To hold the plate we will use black insulating tape.
The shutter will also be made using black insulating tape, to which we will bend one of its ends in order to be able to open and close the passage of light through the stenope.
Our stenope camera is already made, but to calculate the exposure of a shot we will need to find the number F of it.
The number F will be the result of dividing the focal distance of the camera, in our case 220 mm, between the optimal diameter of the stenope, in our case 0.5 mm.
220 between 0.5 will give us 440. The number F of our camera will be 440.
The exposure calculation will be done using a reflex camera with a photometer.
We will position this camera with a point of view similar to that of our stenope camera, pointing to the measurement that it gives us.
For this example, our measurement has given us a number F4, a speed of 1.250 and an ISO of 100.
We will place the measurement made in the table of numbers F, times and sensitivities. In this way we will be able to easily calculate the necessary exposure for our shot.

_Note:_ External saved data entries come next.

(** the events of an evaluation that runs to its end, oldest first *)
Definition evaluation_events (population : list Individual) : list event :=
  mjoin (imap launch_events population)
  ++ mjoin (wait_events <$> imap after_launch population).

(** the events of a call of [evaluate_population], oldest first: those
    of the first loop, then those of the rounds that the second loop
    gets to *)
Definition run_events (population : list Individual) : list event :=
  mjoin (imap launch_events population)
  ++ mjoin (wait_events <$>
              imap after_launch
                (take (reach (imap after_launch population)) population)).

End ClosedForm.

(** ** Vocabulary of the statements *)

(** the fields written by the evaluation *)
Definition evaluation_keys : gset string :=
  {["exec_success"; "obj"; "fitness"; "traceback_msg"]}.

(** an individual that carries an objective, a fitness and a success flag *)
Definition scored (individual : Individual) : Prop :=
  (∃ obj, individual !! "obj" = Some (VFloat obj) ∧ is_nan obj = false) ∧
  is_Some (individual !! "fitness") ∧
  (∃ b, individual !! "exec_success" = Some (VBool b)).

(** an individual marked invalid with the message [msg] *)
Definition invalid_with (msg : string) (individual : Individual) : Prop :=
  individual !! "exec_success" = Some (VBool false) ∧
  individual !! "obj" = Some (VFloat inf) ∧
  individual !! "fitness" = Some (VInt 0) ∧
  individual !! "traceback_msg" = Some (VStr msg).

(** [s'] differs from [s] at most in the evaluation counter and the
    process events *)
Definition same_bookkeeping (s s' : G2A) : Prop :=
  iteration s' = iteration s ∧ elitist s' = elitist s ∧
  best_obj_overall s' = best_obj_overall s ∧
  best_code_overall s' = best_code_overall s ∧
  best_desc_overall s' = best_desc_overall s ∧
  best_code_path_overall s' = best_code_path_overall s ∧
  population s' = population s.

(** the dict of a successful evaluation with objective [obj] *)
Definition success_with (obj : float) (individual : Individual) : Individual :=
  <["exec_success" := VBool true]>
    (<["fitness" := VFloat (div one obj)]> (<["obj" := VFloat obj]> individual)).

(** the dict handed to [mark_invalid_individual]: the input, possibly
    with an objective already stored by the failed attempt *)
Definition attempt_of (individual individual0 : Individual) : Prop :=
  individual0 = individual ∨ ∃ obj, individual0 = <["obj" := VFloat obj]> individual.

(** [e] is a wait on the process of slot [rid] *)
Definition is_wait_on (rid : nat) (e : event) : bool :=
  match e with
  | EvCommunicate r _ => bool_decide (r = rid)
  | _ => false
  end.

(** the individual's code is not Python's [None] *)
Definition code_not_null (individual : Individual) : Prop :=
  individual !! "code" ≠ Some VNone.

#[global] Instance code_not_null_dec individual : Decision (code_not_null individual).
Proof. unfold code_not_null. apply _. Defined.

(** an individual returned by [response_to_individual] *)
Definition constructed (E : Externals) (individual : Individual) : Prop :=
  ∃ response response_id file_name s s',
    response_to_individual E response response_id file_name s = (s', Ok individual).

(** the fields of the dict literal of [response_to_individual] *)
Definition constructor_keys : gset string :=
  {["stdout_filepath"; "code_path"; "code"; "response_id"]}.

(** [individual["exec_success"]] is present and true in a condition *)
Definition successful (individual : Individual) : Prop :=
  ∃ v, individual !! "exec_success" = Some v ∧ py_truthy v = true.

#[global] Instance successful_dec individual : Decision (successful individual).
Proof.
  unfold successful. destruct (individual !! "exec_success") as [v|].
  - destruct (py_truthy v) eqn:Hv.
    + left. eauto.
    + right. intros (v' & [= <-] & Hv'). congruence.
  - right. intros (v' & [=] & _).
Defined.

(** the best objective of a generation, as [update_iter] computes it *)
Definition best_of_generation (population : list Individual) : result float :=
  rbind (list_comprehension obj_of population) py_min.

(** entries [2k] and [2k+1] of [selected] are entries of [pool] at two
    different positions *)
Definition pair_from (pool selected : list Individual) (k : nat) : Prop :=
  ∃ i j x y, i ≠ j ∧ pool !! i = Some x ∧ pool !! j = Some y ∧
             selected !! (2 * k) = Some x ∧ selected !! (2 * k + 1) = Some y.

(** the best individual of a generation can be recorded as best overall *)
Definition recordable (individual : Individual) : Prop :=
  is_Some (individual !! "code") ∧ is_Some (individual !! "description") ∧
  is_Some (individual !! "code_path").

(** a computation that leaves the state as it found it *)
Definition reads_only {A : Type} (m : M A) : Prop := ∀ s, (m s).1 = s.

(** [m] can only return values that satisfy [P] *)
Definition returns {A : Type} (m : M A) (P : A → Prop) : Prop :=
  ∀ s s' a, m s = (s', Ok a) → P a.

(** a computation that changes at most the evaluation counter and the
    process events *)
Definition keeps_bookkeeping {A : Type} (m : M A) : Prop :=
  ∀ s, same_bookkeeping s (m s).1.

(** a computation that never raises the best objective overall *)
Definition non_increasing {A : Type} (m : M A) : Prop :=
  ∀ s s' r, is_nan (best_obj_overall s) = false → m s = (s', r) →
    leb (best_obj_overall s') (best_obj_overall s) = true ∧
    is_nan (best_obj_overall s') = false.

(** an individual with a code field and no description field *)
Definition undescribed (individual : Individual) : Prop :=
  has_code individual ∧ individual !! "description" = None.

(** ** Concrete data for running the definitions *)

Module Sample.

Definition float_of_Z (z : Z) : float := binary_normalize prec emax z 0 false.

(** the float [42.5] *)
Definition f42_5 : float := Eval vm_compute in div (float_of_Z 85) (float_of_Z 2).
(** the float [10.0] *)
Definition f10 : float := Eval vm_compute in float_of_Z 10.
(** the float [-1.0] *)
Definition fm1 : float := Eval vm_compute in float_of_Z (-1).

(** [float(str)] on the few texts used below; Python accepts more. *)
Definition parse (s : string) : option float :=
  if String.eqb s "inf" then Some inf
  else if String.eqb s "42.5" then Some f42_5
  else if String.eqb s "10.0" then Some f10
  else if String.eqb s "-1.0" then Some fm1
  else if String.eqb s "0.0" then Some zero
  else None.

(** a capture counts as a traceback when it starts with that word *)
Definition traceback_of (s : string) : string :=
  if String.prefix "Traceback" s then s else "".

(** a completion is taken to be its own code, the empty one having none *)
Definition code_of (s : string) : option string :=
  if String.eqb s "" then None else Some s.

Definition externals : Externals :=
  {| process_code := code_of;
     filter_traceback := traceback_of;
     py_float := parse;
     str_format := λ template _, template |}.

(** a harness in which every launch works and slot [rid] ends as [outs !! rid] *)
Definition harness (outs : list wait_result) : Harness :=
  {| open_output := λ _, None;
     write_output := λ _, None;
     spawn := λ _, None;
     block_until_running := λ _, None;
     communicate := λ rid, default (Exited "") (outs !! rid);
     read_capture := λ _, None |}.

(** the individual built for slot [rid] of generation 0 from code [code] *)
Definition fresh (rid : nat) (code : pyval) : Individual :=
  <["response_id" := VInt (Z.of_nat rid)]>
    (<["code" := code]>
      (<["code_path" := VStr ("problem_iter0_code" +:+ pretty rid +:+ ".py")]>
        (<["stdout_filepath" :=
             VStr ("problem_iter0_response" +:+ pretty rid +:+ ".txt_stdout.txt")]> ∅))).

We must bear in mind that the sensitivity of our paper is 6 ASA, while the sensitivity that we have marked in the camera is 100 ASA.
The difference from 100 to 6 is 4 negative points.
To compensate for these minus 4 points, we will move the shutter time 4 positive steps.
Since we were in a 1.250, we must move the time to 1.15, plus 4 points.
Next, we must adjust the number F of the reflex camera to the number F of our stenope.
The number F of the measurement was F4 and the number F of our stenope was F440.
However, we will adjust to the number F closest to the scale, which is F360.
From F4 to F360 there are minus 13 steps.
To compensate for the current lack of light, we must add to the time plus 13 steps, starting from the position in which we were, 1.15.
1.15 plus 13 steps gives us 512 seconds, the final exposure time.